• **Prompt**:
Repeat every record exactly.

─── Supplied data

(** *** Cancellations *)
Definition cancellation_validate_fields (c : DirectOfferCancellation) : result MarketplaceError unit :=
  header_validate (oc_header c) ;;
  assert_or (negb (bool_decide (oc_offer_id c = zeros 32) || (oc_offer_sequence c =? 0))) (MkInvalid "invalid direct-offer cancellation").
Definition cancellation_encode_unsigned (c : DirectOfferCancellation) : result MarketplaceError (list byte) :=
  cancellation_validate_fields c ;;
  encode_fixed_versioned (MAX_DIRECT_OFFER_SIZE - 64) (fun e =>
    let e := put_u8 e (z2b DIRECT_OFFER_ROLE_MODEL) in
    let e := header_encode_to e (oc_header c) in
    let e := put_bytes e (oc_offer_id c) in
    Ok (put_u64_le e (oc_offer_sequence c))).
Definition cancellation_verify_signature (c : DirectOfferCancellation) : result MarketplaceError unit :=
  unsigned ← cancellation_encode_unsigned c;
  market_verify OFFER_CANCEL_SIGNATURE_DOMAIN unsigned (oc_signature c) (sh_signer_public_key (oc_header c)).
Definition cancellation_sign (c : DirectOfferCancellation) (private_key : list byte) : result MarketplaceError unit * DirectOfferCancellation :=
  let '(r, h) := bind_signer (oc_header c) private_key in
  let c := mkOfferCancellation h (oc_offer_id c) (oc_offer_sequence c) (oc_signature c) in
  match r ;; unsigned ← cancellation_encode_unsigned c; market_sign OFFER_CANCEL_SIGNATURE_DOMAIN unsigned (sh_signer_public_key (oc_header c)) private_key with
  | Ok signature => (Ok tt, mkOfferCancellation h (oc_offer_id c) (oc_offer_sequence c) signature)
  | Err e => (Err e, c)
  end.
Definition cancellation_verify_for_offer (c : DirectOfferCancellation) (o : DirectOffer) (expected_network : MarketNetwork) (now : Z)
    : result MarketplaceError unit :=
  DirectOffer_verify_at o expected_network now ;;
  header_validate_at (oc_header c) expected_network now ;;
  cancellation_verify_signature c ;;
  let h := oc_header c in
  let oh := do_header o in
  assert_or (negb (negb (bool_decide (oc_offer_id c = do_offer_id o)) || negb (oc_offer_sequence c =? sh_sequence oh) ||
                   negb (bool_decide (sh_network h = sh_network oh)) || negb (bool_decide (sh_pair h = sh_pair oh)) ||
                   negb (bool_decide (sh_signer_public_key h = sh_signer_public_key oh)) || (sh_sequence h <=? sh_sequence oh) ||
                   (sh_created_at h <? sh_created_at oh)))
    (MkInvalid "direct-offer cancellation does not bind its offer").
Definition cancellation_encode (c : DirectOfferCancellation) : result MarketplaceError (list byte) :=
  cancellation_verify_signature c ;;
  unsigned ← cancellation_encode_unsigned c;
  direct_encode_signed unsigned (oc_signature c).
Definition cancellation_read : decM MarketplaceError DirectOfferCancellation :=
  decode_role_model ;;
  header ← header_decode_from;
  offer_id ← lift_err MkDecode (read_array 32);
  offer_sequence ← lift_err MkDecode read_u64_le;
  signature ← lift_err MkDecode (read_array 64);
  mret (mkOfferCancellation header offer_id offer_sequence signature).
Definition cancellation_decode (inp : list byte) : result MarketplaceError DirectOfferCancellation :=
  direct_check_input inp ;;
  c ← run_all MkDecode cancellation_read inp;
  cancellation_validate_fields c ;;
  cancellation_verify_signature c ;;
  Ok c.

──────

• **Exercise solution**:
(** *** Cancellations *)
Definition cancellation_validate_fields (c : DirectOfferCancellation) : result MarketplaceError unit :=
  header_validate (oc_header c) ;;
  assert_or (negb (bool_decide (oc_offer_id c = zeros 32) || (oc_offer_sequence c =? 0))) (MkInvalid "invalid direct-offer cancellation").
Definition cancellation_encode_unsigned (c : DirectOfferCancellation) : result MarketplaceError (list byte) :=
  cancellation_validate_fields c ;;
  encode_fixed_versioned (MAX_DIRECT_OFFER_SIZE - 64) (fun e =>
    let e := put_u8 e (z2b DIRECT_OFFER_ROLE_MODEL) in
    let e := header_encode_to e (oc_header c) in
    let e := put_bytes e (oc_offer_id c) in
    Ok (put_u64_le e (oc_offer_sequence c))).
Definition cancellation_verify_signature (c : DirectOfferCancellation) : result MarketplaceError unit :=
  unsigned ← cancellation_encode_unsigned c;
  market_verify OFFER_CANCEL_SIGNATURE_DOMAIN unsigned (oc_signature c) (sh_signer_public_key (oc_header c)).
Definition cancellation_sign (c : DirectOfferCancellation) (private_key : list byte) : result MarketplaceError unit * DirectOfferCancellation :=
  let '(r, h) := bind_signer (oc_header c) private_key in
  let c := mkOfferCancellation h (oc_offer_id c) (oc_offer_sequence c) (oc_signature c) in
  match r ;; unsigned ← cancellation_encode_unsigned c; market_sign OFFER_CANCEL_SIGNATURE_DOMAIN unsigned (sh_signer_public_key (oc_header c)) private_key with
  | Ok signature => (Ok tt, mkOfferCancellation h (oc_offer_id c) (oc_offer_sequence c) signature)
  | Err e => (Err e, c)
  end.
Definition cancellation_verify_for_offer (c : DirectOfferCancellation) (o : DirectOffer) (expected_network : MarketNetwork) (now : Z)
    : result MarketplaceError unit :=
  DirectOffer_verify_at o expected_network now ;;
  header_validate_at (oc_header c) expected_network now ;;
  cancellation_verify_signature c ;;
  let h := oc_header c in
  let oh := do_header o in
  assert_or (negb (negb (bool_decide (oc_offer_id c = do_offer_id o)) || negb (oc_offer_sequence c =? sh_sequence oh) ||
                   negb (bool_decide (sh_network h = sh_network oh)) || negb (bool_decide (sh_pair h = sh_pair oh)) ||
                   negb (bool_decide (sh_signer_public_key h = sh_signer_public_key oh)) || (sh_sequence h <=? sh_sequence oh) ||
                   (sh_created_at h <? sh_created_at oh)))
    (MkInvalid "direct-offer cancellation does not bind its offer").
Definition cancellation_encode (c : DirectOfferCancellation) : result MarketplaceError (list byte) :=
  cancellation_verify_signature c ;;
  unsigned ← cancellation_encode_unsigned c;
  direct_encode_signed unsigned (oc_signature c).
Definition cancellation_read : decM MarketplaceError DirectOfferCancellation :=
  decode_role_model ;;
  header ← header_decode_from;
  offer_id ← lift_err MkDecode (read_array 32);
  offer_sequence ← lift_err MkDecode read_u64_le;
  signature ← lift_err MkDecode (read_array 64);
  mret (mkOfferCancellation header offer_id offer_sequence signature).
Definition cancellation_decode (inp : list byte) : result MarketplaceError DirectOfferCancellation :=
  direct_check_input inp ;;
  c ← run_all MkDecode cancellation_read inp;
  cancellation_validate_fields c ;;
  cancellation_verify_signature c ;;
  Ok c.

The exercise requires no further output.